MELISSA HARDY

The following is a short selection from the piece originally published on pages 116-127 of Issue 25.4.

 

 

POISON PEN

by

Melissa hardy

 

Previous to the affair, Nadine was nothing to Eliza beyond a sister-in-law acquired too late in life for there to have been any girlish bond forged between the two women – Eliza was the second wife of Nadine’s much older brother Roger, after all, and had just turned fifty the summer that Nadine, aged thirty-four, began to cheat on her husband of fourteen years.

Indeed, before that hot July, if Eliza were to think of Nadine at all, it was to observe how very dull the younger woman was and to marvel at the apparent enthusiasm with which her sister-in-law seemed to embrace those duties of motherhood that she herself had found so mind-numbingly tedious in the years preceding her divorce from her first husband (when her daughter Jenny, an only child, was still young) – the endless chauffeuring, the cheerful volunteering. Admittedly Eliza’s was a marvel edged with lacy disdain. "I admire her, Roger. Really, I do," she assured her husband now. "But, for God’s sake, she’s a Beaver Mom!"
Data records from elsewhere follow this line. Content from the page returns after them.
(* ===== verification/GasCharger.v ===== *)
(** Charging a transaction for gas
    ([sui-execution/latest/sui-adapter/src/gas_charger.rs]): smashing the gas coins, charging
    for computation and storage, and what happens when the gas does not suffice.

    The module is under [with_checked_arithmetic].  The result of the execution, which
    [charge_gas] may replace by an error, is passed in and out. *)
From S2P Require Import Prelude GasTables Objects SuiGas TemporaryStore.
Import SuiGas.V2 (SuiGasStatus).
Import SuiGas.Summary (GasCostSummary).

Module Charger.
Section charger.
Context `{!ObjectEnv} `{!BackingStore}.
Implicit Types (g : GasCharger) (t : TemporaryStore).

Definition new (tx_digest : TransactionDigest) (gas_coins : list ObjectRef) (gas_status : SuiGasStatus)
    (protocol_config : ProtocolConfig) : GasCharger :=
  mkGasCharger tx_digest (config_gas_model_version protocol_config) gas_coins None gas_status.

Definition new_unmetered (tx_digest : TransactionDigest) : outcome GasCharger :=
  s ← V2.new_unmetered; Ret (mkGasCharger tx_digest 6 [] None s).

Definition gas_coin g : option ObjectID := smashed_gas_coin g.
Definition gas_budget g : Z := V2.gas_budget (charger_status g).
Definition unmetered_storage_rebate g : Z := V2.unmetered_storage_rebate (charger_status g).
Definition no_charges g : bool :=
  (V2.gas_used (charger_status g) =? 0) && (V2.storage_rebate (charger_status g) =? 0) &&
  (V2.storage_cost (charger_status g) =? 0).
Definition is_unmetered g : bool := V2.is_unmetered (charger_status g).
Definition summary g : outcome GasCostSummary := V2.summary (charger_status g).

(** The closure that reads one gas coin: [unwrap] of the lookup, then an error that the caller
    turns into a panic. *)
Definition coin_balance t (obj_ref : ObjectRef) : outcome Z :=
  obj ← unwrap (input_objects t !! obj_ref.1.1);
  match data obj with
  | Move move_obj =>
      if negb (is_gas_coin (type_ move_obj)) then Panic else MoveObj.get_coin_value_unsafe move_obj
  | Package _ => Panic
  end.

Definition with_smashed g (id : ObjectID) : GasCharger :=
  mkGasCharger (charger_tx_digest g) (charger_gas_model_version g) (gas_coins g) (Some id) (charger_status g).

Definition smash_gas g t : outcome (GasCharger * TemporaryStore) :=
  match gas_coins g with
  | [] => Ret (g, t)
  | (gas_coin_id, _, _) :: rest =>
      if bool_decide (rest = []) && (gas_coin_id =? 0) then Ret (g, t)
      else
        let g := with_smashed g gas_coin_id in
        match rest with
        | [] => Ret (g, t)
        | _ :: _ =>
            balances ← Temp.map_o (coin_balance t) (gas_coins g);
            let new_balance := sum_u64 balances in
            primary_gas_object ← unwrap (input_objects t !! gas_coin_id);
            let t := foldl (λ t r, Temp.delete_input_object t r.1.1) t rest in
            m ← unwrap (try_as_move (data primary_gas_object));
            m ← MoveObj.set_coin_value_unsafe m new_balance;
            t ← Temp.mutate_input_object t (with_data primary_gas_object (Move m));
            Ret (g, t)
        end
  end.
They were washing up in their very small galley kitchen, getting in one another’s way. Ever since they had sold their monster home in Hunter’s Green two years before and bought the exclusive downtown condo, they seemed to find themselves locked in a never-ending series of nerve-shredding near misses – the size of their previous home had led them over time to develop a concept of personal space usually found only on the Prairies. Friends and colleagues were aghast. "After fifteen years of marriage, you need to be able to get away from each other!" they wailed. "Different wings, at the very least!" But Roger and Eliza liked the urban compactness of the new place, the tall windows looking out into an enclosed courtyard and high ceilings . . . and the fact that the condo was sufficiently small that no one ever wanted to visit for long.

"And what’s wrong with being a Beaver Mom?" Roger stood up for his sister now. "For God’s sake, give me that goblet. Didn’t your mother teach you not to put crystal in the dishwasher?"

Right away Eliza knew that the subject of his sister was a minefield she would have to dance lightly through. Roger did not tolerate criticism of his family well – implied or overt – and over the course of their marriage, he had become altogether too adept at identifying the current of condescension that ran quick and cold through her conversation. She hardly got away with a thing anymore.

"You’re being snobby, Eliza," he continued, wresting the goblet from her. "Some women like children!"

"You can like children and still have a life of your own!" Eliza defended herself, dropping to her knees and rummaging noisily in the drawer underneath the stove where she kept the broiler pan and assorted baking tins. After all, she had a child, a twenty-four-year-old daughter who was just finishing up a Master’s degree at UBC. Of course Eliza’s ex had raised Jenny from the age of nine, but that was so the little girl could continue to live in Vancouver. It was what the child had wanted – not to leave her friends or her school. (It was also what Eliza had wanted, although she would never have admitted this. Jenny had been a stubborn child, intractable; she and Eliza had wrangled constantly and, more often than not, Jenny had won by sheer force of will. Eliza had found motherhood very trying and was glad to walk away from it.)

As for Roger and Eliza, they had had no children together. Roger had hinted at starting a family early on in their relationship, but Eliza was not going to make that mistake again.

"Has it ever occurred to you that, if Nadine didn’t like her life, she wouldn’t have chosen it?" Roger asked now.

"Oh!" said Eliza with feigned brightness, standing and clanging lids onto pots. "Do people choose their lives? I don’t seem to remember choosing mine. I just . . . I don’t know . . . stumbled across it and fell in and haven’t quite managed to haul myself out yet."

Roger shook his head and passed his hand over his rapidly eroding hairline. "You’re a complicated piece of machinery, Eliza," he told her. "Nadine is more . . . well . . . simple . . ."

Of course, this turned out to be not entirely the case.